Tuesday, February 23, 2010

Thats wrong, damnit

I know, I know, I know, two missed posts in three days. Last night this old house which seems to be something to constantly test my sanity tested me yet again. I will not go into details but when you live in a house with three women and two of those women are teenagers, you are not allowed to say, “Sorry I can’t fix the plumbing issues tonight because I have to do my blog post”. I guess it would technically be allowed but the resulting castration would be a permanent burden that I am unwilling to bear.

Today was another great day and seven new arrivals hit the ground. I am not a perfectionist at really anything but one thing I do really work at having correct is my calf tagging and the information related to each calf recorded correctly. I am also a bit of a stickler about the numbers on the tags being a certain way and I really despise tags that are not perfect. So far this year I had been doing pretty well. Although too many calves have not received their tags I have made each one and have had few issues with bad numbers or legibility. The only issue I know of so far this year was that one tag was applied without a birth date written on the back but the birth date was recorded in my redbook. So up until today I have not had the need for any mental therapy related to tag issues. Yes, I did say up until today.
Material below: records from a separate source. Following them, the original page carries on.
(** ** Wakeups *)

(** Code that calls [wakeup(chan)] runs over the state and the channels woken
    so far.  What a wakeup does to a sleeper is up to the world of processes
    the code is placed in. *)
Record waking (S : Type) := Waking { wk_st : S; wk_chans : list Z }.
Arguments Waking {S}.
Arguments wk_st {S}.
Arguments wk_chans {S}.
Definition wk_set_st {S} (s : S) (w : waking S) : waking S := Waking s (wk_chans w).
(** Code without wakeups, and [wakeup(chan)]. *)
Definition still {S A} (m : M S A) : M (waking S) A := zoom wk_st wk_set_st m.
Definition wakeup_on {S} (chan : Z) : M (waking S) unit :=
  modify (λ w, Waking (wk_st w) (wk_chans w ++ [chan])).
(** The same code where nobody sleeps: its effect on the state alone. *)
Definition alone {S A} (m : M (waking S) A) : M S A := λ s,
  match m (Waking s []) with
  | Ok a w => Ok a (wk_st w)
  | Panic msg => Panic msg
  | Blocked c w => Blocked c (wk_st w)
  | Stuck => Stuck
  end.
(** Code over a part of the state, with its wakeups. *)
Definition zoomw {T S A} (get : T → S) (set : S → T → T) (m : M (waking S) A) : M (waking T) A :=
  zoom (λ w, Waking (get (wk_st w)) (wk_chans w)) (λ v w, Waking (set (wk_st v) (wk_st w)) (wk_chans v)) m.
Lemma wp_alone {S A} (m : M (waking S) A) (Q : A → S → Prop) s :
  wp m (λ a w, Q a (wk_st w)) (Waking s []) → wp (alone m) Q s.
Proof. unfold wp, alone. by destruct (m (Waking s [])). Qed.
Lemma alone_ok {S A} (m : M (waking S) A) a s s' cs :
  m (Waking s []) = Ok a (Waking s' cs) → alone m s = Ok a s'.
Proof. unfold alone. by intros ->. Qed.

(** ** Partial correctness *)

(** [wlp m Q s]: if [m] returns from [s], its value and final state satisfy
    [Q]. For invariants of states that are reached, where what stops a thread
    does not matter. *)
Definition wlp {S A} (m : M S A) (Q : A → S → Prop) (s : S) : Prop :=
  match m s with Ok a s' => Q a s' | _ => True end.

Section wlp.
Context {S : Type}.
Implicit Types s : S.

Lemma wlp_ret {A} (a : A) (Q : A → S → Prop) s : Q a s → wlp (ret a) Q s.
Proof. done. Qed.
Lemma wlp_bind {A B} (m : M S A) (k : A → M S B) Q s :
  wlp m (λ a s', wlp (k a) Q s') s → wlp (bind m k) Q s.
Proof. unfold wlp, bind. by destruct (m s). Qed.
Lemma wlp_gets {A} (f : S → A) (Q : A → S → Prop) s : Q (f s) s → wlp (gets f) Q s.
Proof. done. Qed.
Lemma wlp_modify (f : S → S) (Q : unit → S → Prop) s : Q tt (f s) → wlp (modify f) Q s.
Proof. done. Qed.
Lemma wlp_panic {A} msg (Q : A → S → Prop) s : wlp (panic msg) Q s.
Proof. done. Qed.
Lemma wlp_stuck {A} (Q : A → S → Prop) s : wlp stuck Q s.
Proof. done. Qed.
Lemma wlp_when (b : bool) (m : M S unit) Q s :
  (b = true → wlp m Q s) → (b = false → Q tt s) → wlp (when b m) Q s.
Proof. destruct b; intros H1 H2; [by apply H1|by apply wlp_ret, H2]. Qed.
Lemma wlp_mono {A} (m : M S A) (Q Q' : A → S → Prop) s :
  wlp m Q s → (∀ a s', Q a s' → Q' a s') → wlp m Q' s.
Proof. unfold wlp. destruct (m s); auto. Qed.
Lemma wp_wlp {A} (m : M S A) Q s : wp m Q s → wlp m Q s.
Proof. unfold wp, wlp. by destruct (m s). Qed.
Lemma wlp_elim {A} (m : M S A) (Q : A → S → Prop) s a s' :
  wlp m Q s → m s = Ok a s' → Q a s'.
Proof. unfold wlp. intros H Hm. by rewrite Hm in H. Qed.
End wlp.
Lemma wlp_zoom {T S A} (get : T → S) (set : S → T → T) (m : M S A) Q t :
  wlp m (λ a s, Q a (set s t)) (get t) → wlp (zoom get set m) Q t.
Proof. unfold wlp, zoom. by destruct (m (get t)). Qed.
(** Only that the rest of the state is kept. *)
Lemma wlp_zoom_any {T S A} (get : T → S) (set : S → T → T) (m : M S A) Q t :
  (∀ a s, Q a (set s t)) → wlp (zoom get set m) Q t.
Proof. intros H. unfold wlp, zoom. destruct (m (get t)); auto. Qed.

Create HintDb kernel.
#[export] Hint Resolve wp_ret wp_gets wp_modify : kernel.

(** One step of symbolic execution under [wp]. *)
Ltac wp_step :=
  lazymatch goal with
  | |- wp (bind _ _) _ _ => apply wp_bind
  | |- wp (ret _) _ _ => apply wp_ret
  | |- wp (gets _) _ _ => apply wp_gets
  | |- wp (modify _) _ _ => apply wp_modify
  | |- wp (when _ _) _ _ => apply wp_when; intros ?
  end.
Ltac wp_steps := repeat (wp_step; cbn beta).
I adjusted my schedule a bit today because my uncle Fred and aunt Edie and their granddaughter Josephina (excuse the spelling if it is wrong) were bringing up some feeder hay. They thought it would be nice for Josie to see some baby calves. Josie is about 18 months old and as cute as can be. I find most children somewhat unattractive until about a year of age or so but Josie is one of the few I can honestly say has been a cutie pie since she arrived. So anyway, the first thing I did this morning was go check and feed the fall pairs and the special needs cows. There were two cows with two new calves lying very close together. One cow I had been fretting over because her teats are a bit large and I was glad to see which ever calf was hers had been able to suck two of the four teats down nicely. After that first time it usually is no longer an issue. I was not sure which calf belonged to which cow so I gave them a bit of hay and went on to the main group. I was sure before the day was over I would know which cow went to which calf.

As I was feeding the cows I noticed two other cows had calved as well but they did not have their calves with them. One of these cows is number 8044y. I would rather face a loaded .44 than tag 8044y’s calf within a mile of her. I know this through years of experience and finding out I can run like a gazelle, well a fat gazelle, if a 1200 pound cow is chasing you, especially if that cow is 8044y. When I finished feeding I went on foot with my tagging supplies hoping maybe I could find the calves in the forest of Black locust trees while their mothers were busy eating. I found them both but like the others they were lying about 10 feet apart and both were totally black with no indication of whom was the offspring of whom. I made the tags, applied them and hoped my 50-50 chance of them getting the correct tag was in my favor. I then left and went to meet the relatives.

We took Josie out to the babysitter cows and calves that are with the yearlings. There was one new calf there and Josie loved it and was even saying “baby” and pointing. When her grandpa picked up the calf and put it up to the window for her to see her love of babies totally wavered. Maybe she just wanted grandpa to put the baby calf down because when that happened she seemed to be all happy once again. We fed the yearlings and since we used Freds truck I had to borrow his knife and unless I left it on the dash of his truck after feeding I am not sure where it is. Thanks to all three of you for enjoying part of today with me.

After lunch I went back to the special needs cows and decided who the first two new calves belonged to and tagged them feeling pretty secure about my choice. I then went to Basin City to check the main group of cows. All was well there and the two new calves had cooperative mothers and were separated by quite a distance so I was quite confident in my tagging . I then headed back to the ranch and decided I would check the special needs cows one more time to see if my earlier tagging was correct.

Very quickly I saw that the second two calves I tagged were wrong. I growled a bit but made a scribbled notation in my redbook and really hoped I had been right with my other guess. The other two calves and 8044y were together in a cluster of Black Locust trees. Luckily she was standing over the calf I had tagged for her and I could see the other mother about 40 yards away. I decided to pick up the other calf and take it to its mom just so that nobody got confused. 8044y watched as I picked up the other calf and began walking away with it. I had traveled about 15 yards when the calf I was carrying let out a bawl. The next 35 minutes was spent dodging 8044y through the trees as Festus and I took turns hoping 8044y would chase the other. The other cow picked up the calf I thought belonged to 8044y in the meantime. Finally the calf let out another bawl and when 8044y turned towards it I made a beeline for the pickup hoping Festus would step on a tackweed so I could pass him. I am thinking maybe I should get an oxygen tank and mask installed for calving season.

The last thing I saw before leaving was each cow tending to and being suckled by their respective calves that had been tagged incorrectly. Four calves born at the special needs cows today and four calves tagged wrong. Some days there just is not enough beer, whiskey, Wellbutrin or Prozac.

Today’s real environmentalist species found on the ranch is the Black Locust tree aka Robinia pseudoacacia.

Today’s picture is cow number 3921g and her heifer calf number 0921g. One of the few calves that were tagged correctly today, at least I think so.